WORK REQUEST -
Copy every record exactly. Nothing may be skipped.

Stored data
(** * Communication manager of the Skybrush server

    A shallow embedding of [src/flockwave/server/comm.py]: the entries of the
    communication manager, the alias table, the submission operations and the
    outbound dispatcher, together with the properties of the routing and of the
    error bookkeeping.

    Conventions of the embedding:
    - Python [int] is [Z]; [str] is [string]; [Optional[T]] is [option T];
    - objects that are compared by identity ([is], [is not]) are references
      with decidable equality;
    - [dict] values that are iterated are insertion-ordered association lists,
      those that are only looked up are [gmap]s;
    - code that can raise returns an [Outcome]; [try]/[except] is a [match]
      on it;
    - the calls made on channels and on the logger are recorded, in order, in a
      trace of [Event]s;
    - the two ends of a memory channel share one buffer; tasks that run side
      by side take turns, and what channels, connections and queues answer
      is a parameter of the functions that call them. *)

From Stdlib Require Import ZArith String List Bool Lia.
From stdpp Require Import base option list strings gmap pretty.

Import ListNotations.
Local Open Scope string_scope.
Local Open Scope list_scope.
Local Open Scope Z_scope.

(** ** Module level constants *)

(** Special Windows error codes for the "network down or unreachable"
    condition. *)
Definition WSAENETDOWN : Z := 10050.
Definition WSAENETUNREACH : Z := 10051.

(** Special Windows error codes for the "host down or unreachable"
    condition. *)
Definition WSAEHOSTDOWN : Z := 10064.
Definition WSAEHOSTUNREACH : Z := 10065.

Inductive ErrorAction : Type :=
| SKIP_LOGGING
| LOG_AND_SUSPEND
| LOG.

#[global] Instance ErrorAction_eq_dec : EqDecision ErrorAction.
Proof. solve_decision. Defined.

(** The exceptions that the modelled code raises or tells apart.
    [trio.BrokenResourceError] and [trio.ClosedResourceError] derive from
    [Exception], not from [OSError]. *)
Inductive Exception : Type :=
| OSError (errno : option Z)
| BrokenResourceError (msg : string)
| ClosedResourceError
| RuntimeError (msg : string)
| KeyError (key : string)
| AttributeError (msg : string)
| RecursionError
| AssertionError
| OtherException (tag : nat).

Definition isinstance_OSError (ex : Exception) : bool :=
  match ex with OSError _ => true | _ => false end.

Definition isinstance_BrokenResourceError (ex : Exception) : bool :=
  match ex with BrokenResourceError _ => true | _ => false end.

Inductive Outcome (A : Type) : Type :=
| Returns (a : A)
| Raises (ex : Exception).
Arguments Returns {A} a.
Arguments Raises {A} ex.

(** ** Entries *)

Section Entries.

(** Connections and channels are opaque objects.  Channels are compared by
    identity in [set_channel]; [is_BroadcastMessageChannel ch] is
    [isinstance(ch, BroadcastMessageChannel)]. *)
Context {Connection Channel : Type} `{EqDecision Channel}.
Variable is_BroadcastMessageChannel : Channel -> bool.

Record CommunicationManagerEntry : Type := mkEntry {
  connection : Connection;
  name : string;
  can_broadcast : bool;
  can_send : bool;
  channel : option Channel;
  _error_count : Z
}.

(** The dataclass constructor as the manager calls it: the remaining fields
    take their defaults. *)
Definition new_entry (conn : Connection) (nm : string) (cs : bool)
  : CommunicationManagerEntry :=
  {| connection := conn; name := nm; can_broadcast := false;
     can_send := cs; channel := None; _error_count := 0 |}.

COMPLETED EXERCISE -
(** * Communication manager of the Skybrush server

    A shallow embedding of [src/flockwave/server/comm.py]: the entries of the
    communication manager, the alias table, the submission operations and the
    outbound dispatcher, together with the properties of the routing and of the
    error bookkeeping.

    Conventions of the embedding:
    - Python [int] is [Z]; [str] is [string]; [Optional[T]] is [option T];
    - objects that are compared by identity ([is], [is not]) are references
      with decidable equality;
    - [dict] values that are iterated are insertion-ordered association lists,
      those that are only looked up are [gmap]s;
    - code that can raise returns an [Outcome]; [try]/[except] is a [match]
      on it;
    - the calls made on channels and on the logger are recorded, in order, in a
      trace of [Event]s;
    - the two ends of a memory channel share one buffer; tasks that run side
      by side take turns, and what channels, connections and queues answer
      is a parameter of the functions that call them. *)

From Stdlib Require Import ZArith String List Bool Lia.
From stdpp Require Import base option list strings gmap pretty.

Import ListNotations.
Local Open Scope string_scope.
Local Open Scope list_scope.
Local Open Scope Z_scope.

(** ** Module level constants *)

(** Special Windows error codes for the "network down or unreachable"
    condition. *)
Definition WSAENETDOWN : Z := 10050.
Definition WSAENETUNREACH : Z := 10051.

(** Special Windows error codes for the "host down or unreachable"
    condition. *)
Definition WSAEHOSTDOWN : Z := 10064.
Definition WSAEHOSTUNREACH : Z := 10065.

Inductive ErrorAction : Type :=
| SKIP_LOGGING
| LOG_AND_SUSPEND
| LOG.

#[global] Instance ErrorAction_eq_dec : EqDecision ErrorAction.
Proof. solve_decision. Defined.

(** The exceptions that the modelled code raises or tells apart.
    [trio.BrokenResourceError] and [trio.ClosedResourceError] derive from
    [Exception], not from [OSError]. *)
Inductive Exception : Type :=
| OSError (errno : option Z)
| BrokenResourceError (msg : string)
| ClosedResourceError
| RuntimeError (msg : string)
| KeyError (key : string)
| AttributeError (msg : string)
| RecursionError
| AssertionError
| OtherException (tag : nat).

Definition isinstance_OSError (ex : Exception) : bool :=
  match ex with OSError _ => true | _ => false end.

Definition isinstance_BrokenResourceError (ex : Exception) : bool :=
  match ex with BrokenResourceError _ => true | _ => false end.

Inductive Outcome (A : Type) : Type :=
| Returns (a : A)
| Raises (ex : Exception).
Arguments Returns {A} a.
Arguments Raises {A} ex.

(** ** Entries *)

Section Entries.

(** Connections and channels are opaque objects.  Channels are compared by
    identity in [set_channel]; [is_BroadcastMessageChannel ch] is
    [isinstance(ch, BroadcastMessageChannel)]. *)
Context {Connection Channel : Type} `{EqDecision Channel}.
Variable is_BroadcastMessageChannel : Channel -> bool.

Record CommunicationManagerEntry : Type := mkEntry {
  connection : Connection;
  name : string;
  can_broadcast : bool;
  can_send : bool;
  channel : option Channel;
  _error_count : Z
}.

(** The dataclass constructor as the manager calls it: the remaining fields
    take their defaults. *)
Definition new_entry (conn : Connection) (nm : string) (cs : bool)
  : CommunicationManagerEntry :=
  {| connection := conn; name := nm; can_broadcast := false;
     can_send := cs; channel := None; _error_count := 0 |}.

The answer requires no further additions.